Thursday, June 27, 2024

Was He A Greek Interpreter or a Greek Interpreter?

 Sometimes I am vexing to more people than just the good Carter, my partner of so many years.

Take tonight at our local library Sherlockian discussion group, discussing "The Greek Interpreter," for example. A lot of questions where posed and discussed. Was Mycroft involved with MI-6? When did Holmes learn about the obliquity of the ecliptic when he had earlier professed ignorance of Copernican theory? What rights did Sophy Kratides have in the Victorian age? And why is it only non-British girls seem capable of violence in these stories?

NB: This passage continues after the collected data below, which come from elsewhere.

Lemma body_replace S l1 i l2 tot n d e v ver :
  body S (l1 ++ i :: l2) tot n d → NoDup (l1 ++ i :: l2) → entry_at S i = Some e →
  body (zinsert i (SAlive (ce_key e) v ver) S) (l1 ++ i :: l2)
    (i32 (i32 (tot - str_size (ce_value e)) + str_size v)) n d.
Proof.
  intros Hb Hnd He. pose proof (proj1 (entry_at_slot _ _ _) He) as Hi.
  rewrite <- Permutation_middle in Hnd. apply NoDup_cons in Hnd as [Hni _].
  eapply body_perm; [apply Permutation_middle|].
  apply (body_perm _ _ _ _ _ _ (symmetry (Permutation_middle l1 l2 i))) in Hb.
  destruct Hb as [Hsz Hal Hpr Hlen Hen Hde Hld Htot].
  split; rewrite ?zlen_insert; try done.
  - intros j. rewrite Hal, (entry_at_insert _ _ _ _ _ Hi). case_decide as Hij; [|done].
    subst j. rewrite He. split; by eexists.
  - intros j e'. rewrite (entry_at_insert _ _ _ _ _ Hi). case_decide as Hij.
    + intros [= <-]. subst j. simpl. eapply reach_insert; [done| |by apply Hpr].
      simpl. done.
    + intros Hj. eapply reach_insert; [done| |by apply Hpr]. done.
  - erewrite (zcount_insert _ _ _ _ _ Hi). simpl. lia.
  - erewrite (zcount_insert _ _ _ _ _ Hi). simpl. lia.
  - erewrite entries_cons; [|rewrite (entry_at_insert _ _ _ _ _ Hi); by rewrite decide_True].
    rewrite entries_insert_ne by done. rewrite Htot, (entries_cons _ _ _ _ He).
    unfold Z.sub. rewrite i32_add_i32, <- Z.add_assoc, i32_add_i32. simpl. f_equal.
    unfold ce_size. simpl. lia.
Qed.

End BodyUpdates.

(** ** Searching *)
Section Search.
Context `{Allocator}.
Implicit Types (T : list HRecord).

Lemma probe_next n k d : 0 < n ≤ 2 ^ 31 → 0 ≤ d →
  (let pos := u32 (probe n k d + 1) in if n <=? pos then 0 else pos) = probe n k (d + 1).
Proof.
  intros Hn Hd. unfold probe. pose proof (Z.mod_pos_bound (hash k + d) n) as Hb.
  unfold u32. rewrite wrapu_small by lia. cbv zeta.
  rewrite Z.add_assoc, <- (Zplus_mod_idemp_l (hash k + d) 1).
  destruct (Z.leb_spec n ((hash k + d) mod n + 1)).
  - replace ((hash k + d) mod n + 1) with n by lia. by rewrite Z_mod_same_full.
  - by rewrite (Z.mod_small ((hash k + d) mod n + 1)) by lia.
Qed.

Lemma stops_record r k :
  stops k (slot_of r) = true ↔ state r = EMPTY ∨ (state r = ALIVE ∧ key r = k).
Proof.
  unfold slot_of, stops. destruct (state r); rewrite ?bool_decide_eq_true; naive_solver.
Qed.
(** The reaction to an entry received from another replica. *)
Definition cache_propagate (entry : Entry) (es : cache) : cache * list string :=
  let k := e_key entry in
  let ver := of_VersionEntries (e_version entry) in
  match cache_find k es with
  | None => (mkCE k (e_value entry) ver :: es, [])
  | Some e =>
      if atMost ver (ce_version e) then (es, [])
      else if atMost (ce_version e) ver then (cache_set k (e_value entry) ver es, [])
      else if bool_decide (e_value entry = ce_value e) then
        ((λ e', if decide (ce_key e' = k)
                then mkCE k (ce_value e') (maximumVersion ver (ce_version e')) else e') <$> es, [])
      else (cache_remove k es, [k])
  end.

(** ** Facts about the abstract cache *)
Section CacheFacts.
Implicit Types (es : cache).

Lemma cache_remove_absent k es : k ∉ ce_key <$> es → cache_remove k es = es.
Proof.
  unfold cache_remove. induction es as [|e es IH]; [done|].
  rewrite fmap_cons, not_elem_of_cons, filter_cons. intros [Hne Hni].
  rewrite decide_True by congruence. by rewrite IH.
Qed.

Lemma cache_find_absent k es : k ∉ ce_key <$> es → cache_find k es = None.
Proof.
  unfold cache_find. induction es as [|e es IH]; [done|].
  rewrite fmap_cons, not_elem_of_cons, filter_cons. intros [Hne Hni].
  rewrite decide_False by congruence. by apply IH.
Qed.

Lemma cache_find_Some k es e : cache_find k es = Some e → e ∈ es ∧ ce_key e = k.
Proof.
  unfold cache_find. intros Hf. assert (e ∈ filter (λ e, ce_key e = k) es) as Hin.
  { destruct (filter _ es) as [|e' es']; [done|]. injection Hf as ->. apply elem_of_cons. by left. }
  apply list_elem_of_filter in Hin. tauto.
Qed.

(** With distinct keys, an entry is found at its place and removal deletes it. *)
Lemma cache_split es1 e es2 :
  NoDup (ce_key <$> (es1 ++ e :: es2)) →
  cache_find (ce_key e) (es1 ++ e :: es2) = Some e ∧
  cache_remove (ce_key e) (es1 ++ e :: es2) = es1 ++ es2.
Proof.
  rewrite fmap_app, fmap_cons, <- Permutation_middle, <- fmap_app.
  intros [Hni _]%NoDup_cons. rewrite fmap_app, not_elem_of_app in Hni. destruct Hni as [H1 H2].
  unfold cache_find, cache_remove. rewrite !filter_app, !filter_cons.
  rewrite decide_True, (decide_False (P := ce_key e ≠ ce_key e)) by (auto || by intros []).
  fold (cache_remove (ce_key e) es1) (cache_remove (ce_key e) es2).
  rewrite !cache_remove_absent by done. split; [|done].
  pose proof (cache_find_absent _ _ H1) as Hf. unfold cache_find in Hf.
  by destruct (filter _ es1).
Qed.

Lemma cache_evict_length fuel es : (length (cache_evict fuel es) ≤ length es)%nat.
Proof.
  revert es. induction fuel as [|fuel IH]; intros es; simpl; case_match; try lia.
  specialize (IH (removelast es)).
  destruct es as [|e es _] using rev_ind; [done|].
  rewrite removelast_last in *. rewrite length_app. simpl. lia.
Qed.

Lemma cache_memory_nil : cache_memory [] = 0.
Proof. done. Qed.

(** Eviction ends with the memory in bounds. *)
Lemma cache_evict_bound fuel es :
  (length es ≤ fuel)%nat → cache_memory (cache_evict fuel es) ≤ MEMORY_LIMIT.
Proof.
  revert es. induction fuel as [|fuel IH]; intros es Hf.
  - destruct es; [|simpl in Hf; lia]. simpl. done.
  - simpl. destruct (Z.ltb_spec MEMORY_LIMIT (cache_memory es)); [|lia].
    apply IH. destruct es as [|e es _] using rev_ind; [simpl; lia|].
    rewrite removelast_last. rewrite length_app in Hf. simpl in Hf. lia.
Qed.

Lemma cache_normalize_bound es : cache_memory (cache_normalize es) ≤ MEMORY_LIMIT.
Proof. by apply cache_evict_bound. Qed.

(** Eviction keeps a prefix, the most recently used entries. *)
Lemma cache_evict_prefix fuel es : cache_evict fuel es `prefix_of` es.
Proof.
  revert es. induction fuel as [|fuel IH]; intros es; simpl; case_match; try done.
  destruct es as [|e es _] using rev_ind; [apply IH|].
  rewrite removelast_last. etrans; [apply IH|]. by apply prefix_app_r.
Qed.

All fine questions. And then there's the question I wonder about.

Does the title of the story "The Greek Interpreter" refer to Mr. Melas being from Greece or interpreting Greek?

Everyone seemed to agree that it could mean both, but I still had to ask: Which way did Conan Doyle intend it to mean when he wrote it?

"BOTH!" came the answer from the rest of our jury-sized group.

"But when I say something, I usually mean it one way, not two ways at once," I protested.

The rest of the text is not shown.